The chatter between friends usually keeps creatures hidden. But, if you’re lucky, harmless snakes, jack rabbits, bunnies, western blue birds, pinyon jays and lots of giant beetles in season might appear.
Other hikers and bikers sometimes show up, to admire each other’s dogs or to talk about weather conditions. Faster folks, the La Tierra Torture Mountain Bike racers, dash through here in May. The La Tierra Trails are dryer than the Dale Ball Trails, but even so, it might be muddy. It’s hard to ask trail pals to stay in the goop instead of creating an ever wider trail. Shoes can be washed off, but plant life is destroyed for decades by off-trailing, either on foot or on a bike.
Looping back to the east, the trail between No. 6 and No. 7 has views of the ski area and the cellphone tower near the Calabasas parking lot. Is it annoying to see the tower? Sort of, but it’s been there a long time, and it used to be the only way to find the car again.
After No. 7, the trail drops into the Calabasas arroyo. The trees are taller, shadier than on the ridges, and there used to be two homeless camps. Both are gone. Getting rid of campfires in this dry pinyon-juniper terrain is a relief. The maps, the numbers, the fence, the corralled parking lots have all made La Tierra Trails a bit more user-friendly. Credit the city of Santa Fe with building a system that works for people who want to ditch their cars.

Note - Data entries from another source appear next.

Definition replace_catalog (command : ReplaceCatalogCommand) : M CatalogReceipt :=
  let catalog := rc_catalog command in
  try InvalidCatalog (validate_catalog catalog) ;>
  transact (
    let! d := get in
    let actual := ct_revision (d_identity d) in
    reject negb (bool_decide (actual = rc_expected_revision command))
      with RevisionConflict (rc_expected_revision command) actual;;
    let! previous := parse (ct_catalog (d_identity d)) in
    lift (for_each (keeps_run previous catalog) previous.(ic_runs)) ;>
    lift (for_each (introduces_run previous) catalog.(ic_runs)) ;>
    let! m3 := parse (ct_catalog (d_m3 d)) in
    let! executions := lift (load_graph_executions d) in
    try (λ e, InvalidM3 (OfM3 e))
      (validate_m3 {| ms_catalog := m3; ms_graph_executions := executions |} catalog) ;>
    let revision := (actual + 1)%Z in
    let! now := timestamp in
    update_identity revision catalog now ;>
    let! event := insert_event "catalog.replaced"
      [("revision", JNumber revision);
       ("agent_providers", JNumber (Z.of_nat (length catalog.(ic_agent_providers))));
       ("projects", JNumber (Z.of_nat (length catalog.(ic_projects))));
       ("sessions", JNumber (Z.of_nat (length catalog.(ic_sessions))));
       ("runs", JNumber (Z.of_nat (length catalog.(ic_runs))))] in
    mret {| ctr_revision := revision; ctr_event_sequence := ee_sequence event |}).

On May 4, the La Tierra Torture Mountain Bike Race will bring some fast-paced riders to the trails for a few hours. It’s “torture” only if you want it to be. There’s a beginners’ loop with wider, less technical trails for those who aren’t into the pain. For a map of the courses plus registration, go to www.latierratorture.com. The race organization gives all the proceeds to nonprofit trails-oriented groups in Santa Fe.
Margaret Alexander is on the board of directors of the Santa Fe Conservation Trust.